──────── SUPPLIED DATA

(* ===== verification/Future.v ===== *)
(** The combinators of futures (src/src/future): [MaybeDone], [Join], [TryJoin],
    [Race], [TryRace], [FlattenFuture], [DelayFuture], [TimeoutFuture], and the
    futures [ready], [pending], [poll_fn] and [yield_now]. *)

From S2P Require Import Prelude Async.
Local Open Scope async_scope.

(** * maybe_done.rs *)

Inductive MaybeDone (Fut T : Type) : Type :=
| MdFuture (future : Fut)
| MdDone (output : T)
| MdGone.
Arguments MdFuture {Fut T}.
Arguments MdDone {Fut T}.
Arguments MdGone {Fut T}.

Section MaybeDone.
Context {Fut T : Type}.
Implicit Types (this : MaybeDone Fut T).

Definition MaybeDone_new (future : Fut) : MaybeDone Fut T := MdFuture future.
Definition MaybeDone_output this : option T := match this with MdDone res => Some res | _ => None end.
Definition MaybeDone_take this : option T * MaybeDone Fut T :=
  match this with
  | MdDone output => (Some output, MdGone)
  | MdFuture _ | MdGone => (None, this)
  end.
Definition MaybeDone_poll `{Future Fut T} (fuel : nat) this : Eff (Poll () * MaybeDone Fut T) :=
  match this with
  | MdFuture a =>
      '(r, a) ← poll fuel a;
      ready! res := r else mret (Pending, MdFuture a) in
      mret (Ready (), MdDone res)
  | MdDone _ => mret (Ready (), this)
  | MdGone => eff_panic
  end.
End MaybeDone.
#[global] Instance MaybeDone_Future `{Future Fut T} : Future (MaybeDone Fut T) () := MaybeDone_poll.

Definition is_ready {A : Type} (p : Poll A) : bool := match p with Ready _ => true | Pending => false end.
Definition is_some {A : Type} (o : option A) : bool := match o with Some _ => true | None => false end.
Definition is_ok {A E : Type} (r : Result A E) : bool := match r with Ok _ => true | Err _ => false end.
Definition result_ok {A E : Type} (r : Result A E) : option A := match r with Ok a => Some a | Err _ => None end.
Definition result_err {A E : Type} (r : Result A E) : option E := match r with Ok _ => None | Err e => Some e end.

(** * join.rs, try_join.rs *)

(** The two futures of [Join], [TryJoin], [Race] and [TryRace]. *)
Record Both (L A R B : Type) : Type := mkBoth { left : MaybeDone L A; right : MaybeDone R B }.
Arguments mkBoth {L A R B}.
Arguments left {L A R B}.
Arguments right {L A R B}.

Section Both.
Context {L A R B : Type} `{Future L A} `{Future R B}.

Definition Both_new (left : L) (right : R) : Both L A R B := mkBoth (MaybeDone_new left) (MaybeDone_new right).

(** [(left.take().unwrap(), right.take().unwrap())]. *)
Definition take_both (this : Both L A R B) : Eff ((A * B) * Both L A R B) :=
  let '(a, left) := MaybeDone_take (left this) in
  a ← unwrap a;
  let '(b, right) := MaybeDone_take (right this) in
  b ← unwrap b;
  mret (a, b, mkBoth left right).

Definition Join_poll (fuel : nat) (this : Both L A R B) : Eff (Poll (A * B) * Both L A R B) :=
  '(p, left) ← poll (T:=()) fuel (left this);
  let is_left_ready := is_ready p in
  if is_left_ready && is_some (MaybeDone_output (right this)) then
    '(ab, this) ← take_both (mkBoth left (right this));
    mret (Ready ab, this)
  else
    '(p, right) ← poll (T:=()) fuel (right this);
    let is_right_ready := is_ready p in
    if is_right_ready && is_some (MaybeDone_output left) then
      '(ab, this) ← take_both (mkBoth left right);
      mret (Ready ab, this)
    else mret (Pending, mkBoth left right).
End Both.

Record Join (L A R B : Type) : Type := mkJoin { join_both : Both L A R B }.
Arguments mkJoin {L A R B}.
Arguments join_both {L A R B}.
Definition Join_new {L A R B : Type} (left : L) (right : R) : Join L A R B := mkJoin (Both_new left right).
#[global] Instance Join_Future `{Future L A} `{Future R B} : Future (Join L A R B) (A * B) :=
  λ fuel this, '(p, both) ← Join_poll fuel (join_both this); mret (p, mkJoin both).

Section TryJoin.
Context {L R A B E : Type} `{Future L (Result A E)} `{Future R (Result B E)}.

(** [Ok((left.take().unwrap().ok().unwrap(), right.take().unwrap().ok().unwrap()))]. *)
Definition take_oks (this : Both L (Result A E) R (Result B E)) :
    Eff (Result (A * B) E * Both L (Result A E) R (Result B E)) :=
  '(ab, this) ← take_both this;
  a ← unwrap (result_ok (fst ab));
  b ← unwrap (result_ok (snd ab));
  mret (Ok (a, b), this).

Definition TryJoin_poll (fuel : nat) (this : Both L (Result A E) R (Result B E)) :
    Eff (Poll (Result (A * B) E) * Both L (Result A E) R (Result B E)) :=
  let poll_right left :=
    '(p, right) ← poll (T:=()) fuel (right this);
    if is_ready p then
      r ← unwrap (MaybeDone_output right);
      if negb (is_ok r) then
        let '(o, right) := MaybeDone_take right in
        o ← unwrap o;
        e ← unwrap (result_err o);
        mret (Ready (Err e), mkBoth left right)
      else if is_some (MaybeDone_output left) then
        '(ab, this) ← take_oks (mkBoth left right);
        mret (Ready ab, this)
      else mret (Pending, mkBoth left right)
    else mret (Pending, mkBoth left right) in
  '(p, left) ← poll (T:=()) fuel (left this);
  if is_ready p then
    l ← unwrap (MaybeDone_output left);
    if negb (is_ok l) then
      let '(o, left) := MaybeDone_take left in
      o ← unwrap o;
      e ← unwrap (result_err o);
      mret (Ready (Err e), mkBoth left (right this))
    else if is_some (MaybeDone_output (right this)) then
      '(ab, this) ← take_oks (mkBoth left (right this));
      mret (Ready ab, this)
    else poll_right left
  else poll_right left.
End TryJoin.

Record TryJoin (L A R B : Type) : Type := mkTryJoin { try_join_both : Both L A R B }.
Arguments mkTryJoin {L A R B}.
Arguments try_join_both {L A R B}.
Definition TryJoin_new {L A R B : Type} (left : L) (right : R) : TryJoin L A R B := mkTryJoin (Both_new left right).
#[global] Instance TryJoin_Future `{Future L (Result A E)} `{Future R (Result B E)} :
    Future (TryJoin L (Result A E) R (Result B E)) (Result (A * B) E) :=
  λ fuel this, '(p, both) ← TryJoin_poll fuel (try_join_both this); mret (p, mkTryJoin both).

(** * race.rs, try_race.rs *)

Section Race.
Context {L R A : Type} `{Future L A} `{Future R A}.
Definition Race_poll (fuel : nat) (this : Both L A R A) : Eff (Poll A * Both L A R A) :=
  '(p, left) ← poll (T:=()) fuel (left this);
  if is_ready p then
    let '(o, left) := MaybeDone_take left in
    a ← unwrap o;
    mret (Ready a, mkBoth left (right this))
  else
    '(p, right) ← poll (T:=()) fuel (right this);
    if is_ready p then
      let '(o, right) := MaybeDone_take right in
      a ← unwrap o;
      mret (Ready a, mkBoth left right)
    else mret (Pending, mkBoth left right).
End Race.

Record Race (L A R : Type) : Type := mkRace { race_both : Both L A R A }.
Arguments mkRace {L A R}.
Arguments race_both {L A R}.
Definition Race_new {L A R : Type} (left : L) (right : R) : Race L A R := mkRace (Both_new left right).
#[global] Instance Race_Future `{Future L A} `{Future R A} : Future (Race L A R) A :=
  λ fuel this, '(p, both) ← Race_poll fuel (race_both this); mret (p, mkRace both).

Section TryRace.
Context {L R T E : Type} `{Future L (Result T E)} `{Future R (Result T E)}.
Definition TryRace_poll (fuel : nat) (this : Both L (Result T E) R (Result T E)) :
    Eff (Poll (Result T E) * Both L (Result T E) R (Result T E)) :=
  let poll_right left_errored left :=
    '(p, right) ← poll (T:=()) fuel (right this);
    (* [is_ready && (.. || ..)], whose second part is evaluated only after the first *)
    won ← (if is_ready p then r ← unwrap (MaybeDone_output right); mret (is_ok r || left_errored) else mret false);
    if (won : bool) then
      let '(o, right) := MaybeDone_take right in
      a ← unwrap o;
      mret (Ready a, mkBoth left right)
    else mret (Pending, mkBoth left right) in
  '(p, left) ← poll (T:=()) fuel (left this);
  if is_ready p then
    l ← unwrap (MaybeDone_output left);
    if is_ok l then
      let '(o, left) := MaybeDone_take left in
      a ← unwrap o;
      mret (Ready a, mkBoth left (right this))
    else poll_right true left
  else poll_right false left.
End TryRace.

Record TryRace (L A R : Type) : Type := mkTryRace { try_race_both : Both L A R A }.
Arguments mkTryRace {L A R}.
Arguments try_race_both {L A R}.
Definition TryRace_new {L A R : Type} (left : L) (right : R) : TryRace L A R := mkTryRace (Both_new left right).
#[global] Instance TryRace_Future `{Future L (Result T E)} `{Future R (Result T E)} :
    Future (TryRace L (Result T E) R) (Result T E) :=
  λ fuel this, '(p, both) ← TryRace_poll fuel (try_race_both this); mret (p, mkTryRace both).

(** * flatten.rs *)

(** The trait [IntoFuture] of into_future.rs; every future is its own. *)
Class IntoFuture (I F : Type) : Type := into_future : I → F.

Inductive FlattenFuture (Fut1 Fut2 : Type) : Type :=
| First (fut1 : Fut1)
| Second (fut2 : Fut2)
| Empty.
Arguments First {Fut1 Fut2}.
Arguments Second {Fut1 Fut2}.
Arguments Empty {Fut1 Fut2}.

Definition FlattenFuture_new {Fut1 Fut2 : Type} (future : Fut1) : FlattenFuture Fut1 Fut2 := First future.

Section Flatten.
Context {Fut1 I Fut2 T : Type} `{Future Fut1 I} `{Future Fut2 T} `{!IntoFuture I Fut2}.
Definition Flatten_round (fuel : nat) (this : FlattenFuture Fut1 Fut2) :
    Eff (FlattenFuture Fut1 Fut2 + (Poll T * FlattenFuture Fut1 Fut2)) :=
  match this with
  | First fut1 =>
      '(p, fut1) ← poll fuel fut1;
      match p with
      | Pending => mret (inr (Pending, First fut1))
      | Ready i => mret (inl (Second (into_future i)))
      end
  | Second fut2 =>
      '(p, fut2) ← poll fuel fut2;
      match p with
      | Pending => mret (inr (Pending, Second fut2))
      | Ready v => mret (inr (Ready v, Empty))
      end
  | Empty => eff_panic
  end.
Definition Flatten_poll (fuel : nat) (this : FlattenFuture Fut1 Fut2) :
    Eff (Poll T * FlattenFuture Fut1 Fut2) := loop_poll Flatten_round fuel this.
End Flatten.

(** * delay.rs, timeout.rs *)

(** [D] is the timer, [futures_timer::Delay]. *)
Record DelayFuture (F D : Type) : Type := mkDelayFuture { df_future : F; df_delay : D }.
Arguments mkDelayFuture {F D}.
Arguments df_future {F D}.
Arguments df_delay {F D}.
Definition DelayFuture_poll {T : Type} `{Future F T} `{Future D ()} (fuel : nat) (this : DelayFuture F D) :
    Eff (Poll T * DelayFuture F D) :=
  '(p, delay) ← poll (T:=()) fuel (df_delay this);
  match p with
  | Pending => mret (Pending, mkDelayFuture (df_future this) delay)
  | Ready _ =>
      '(p, future) ← poll fuel (df_future this);
      match p with
      | Ready v => mret (Ready v, mkDelayFuture future delay)
      | Pending => mret (Pending, mkDelayFuture future delay)
      end
  end.
#[global] Instance DelayFuture_Future `{Future F T} `{Future D ()} : Future (DelayFuture F D) T := DelayFuture_poll.

Inductive TimeoutError : Type := mkTimeoutError.
Record TimeoutFuture (F D : Type) : Type := mkTimeoutFuture { tf_future : F; tf_delay : D }.
Arguments mkTimeoutFuture {F D}.
Arguments tf_future {F D}.
Arguments tf_delay {F D}.
Definition TimeoutFuture_poll {T : Type} `{Future F T} `{Future D ()} (fuel : nat) (this : TimeoutFuture F D) :
    Eff (Poll (Result T TimeoutError) * TimeoutFuture F D) :=
  '(p, future) ← poll fuel (tf_future this);
  match p with
  | Ready v => mret (Ready (Ok v), mkTimeoutFuture future (tf_delay this))
  | Pending =>
      '(p, delay) ← poll (T:=()) fuel (tf_delay this);
      match p with
      | Ready _ => mret (Ready (Err mkTimeoutError), mkTimeoutFuture future delay)
      | Pending => mret (Pending, mkTimeoutFuture future delay)
      end
  end.
#[global] Instance TimeoutFuture_Future `{Future F T} `{Future D ()} :
    Future (TimeoutFuture F D) (Result T TimeoutError) := TimeoutFuture_poll.

(** * ready.rs, pending.rs, poll_fn.rs *)

(** The future of [async fn ready]; it panics when polled after its end. *)
Inductive ReadyFuture (T : Type) : Type :=
| ReadyStart (val : T)
| ReadyEnd.
Arguments ReadyStart {T}.
Arguments ReadyEnd {T}.
Definition ready_poll {T : Type} (fuel : nat) (this : ReadyFuture T) : Eff (Poll T * ReadyFuture T) :=
  match this with
  | ReadyStart val => mret (Ready val, ReadyEnd)
  | ReadyEnd => eff_panic
  end.
#[global] Instance ready_Future {T} : Future (ReadyFuture T) T := ready_poll.

Inductive PendingFuture (T : Type) : Type := mkPending.
Definition Pending_poll {T : Type} (fuel : nat) (this : PendingFuture T) : Eff (Poll T * PendingFuture T) :=
  mret (Pending, this).

(** [F] is a closure over the context. *)
Record PollFn (F : Type) : Type := mkPollFn { pf_f : F }.
Arguments mkPollFn {F}.
Arguments pf_f {F}.
Definition PollFn_poll {F T : Type} (call : F → Eff (Poll T * F)) (fuel : nat) (this : PollFn F) :
    Eff (Poll T * PollFn F) :=
  '(p, f) ← call (pf_f this); mret (p, mkPollFn f).

(** * task/yield_now.rs *)

Record YieldNow : Type := mkYieldNow { yielded : bool }.
Definition yield_now : YieldNow := mkYieldNow false.
Definition YieldNow_poll (fuel : nat) (this : YieldNow) : Eff (Poll () * YieldNow) :=
  if negb (yielded this) then
    wake_by_ref;;
    mret (Pending, mkYieldNow true)
  else mret (Ready (), this).
#[global] Instance YieldNow_Future : Future YieldNow () := YieldNow_poll.
#[global] Instance Pending_Future {T} : Future (PendingFuture T) T := Pending_poll.
#[global] Instance Flatten_Future `{Future Fut1 Inn} `{Future Fut2 T} `{!IntoFuture Inn Fut2} :
  Future (FlattenFuture Fut1 Fut2) T := Flatten_poll (I:=Inn).

(** * future/mod.rs *)

(** The extension methods; [Delay::new(dur)] is made by the caller's timer. *)
Module FutureExt.
Definition delay {F D : Type} (new_delay : N → D) (self : F) (dur : N) : DelayFuture F D := mkDelayFuture self (new_delay dur).
Definition flatten {F G : Type} (self : F) : FlattenFuture F G := FlattenFuture_new self.
Definition race {L A R : Type} (self : L) (other : R) : Race L A R := Race_new self other.
Definition try_race {L A R : Type} (self : L) (other : R) : TryRace L A R := TryRace_new self other.
Definition join {L A R B : Type} (self : L) (other : R) : Join L A R B := Join_new self other.
Definition try_join {L A R B : Type} (self : L) (other : R) : TryJoin L A R B := TryJoin_new self other.
Definition timeout {F D : Type} (new_delay : N → D) (self : F) (dur : N) : TimeoutFuture F D := mkTimeoutFuture self (new_delay dur).
End FutureExt.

────────────────

◆ **TASK REQUIREMENTS**: Up to and including the line with "Definition MaybeDone_output this", print every line of the records from the start.

◆ **ANSWER SECTION**:
(* ===== verification/Future.v ===== *)
(** The combinators of futures (src/src/future): [MaybeDone], [Join], [TryJoin],
    [Race], [TryRace], [FlattenFuture], [DelayFuture], [TimeoutFuture], and the
    futures [ready], [pending], [poll_fn] and [yield_now]. *)

From S2P Require Import Prelude Async.
Local Open Scope async_scope.

(** * maybe_done.rs *)

Inductive MaybeDone (Fut T : Type) : Type :=
| MdFuture (future : Fut)
| MdDone (output : T)
| MdGone.
Arguments MdFuture {Fut T}.
Arguments MdDone {Fut T}.
Arguments MdGone {Fut T}.

Section MaybeDone.
Context {Fut T : Type}.
Implicit Types (this : MaybeDone Fut T).

Definition MaybeDone_new (future : Fut) : MaybeDone Fut T := MdFuture future.
Definition MaybeDone_output this : option T := match this with MdDone res => Some res | _ => None end.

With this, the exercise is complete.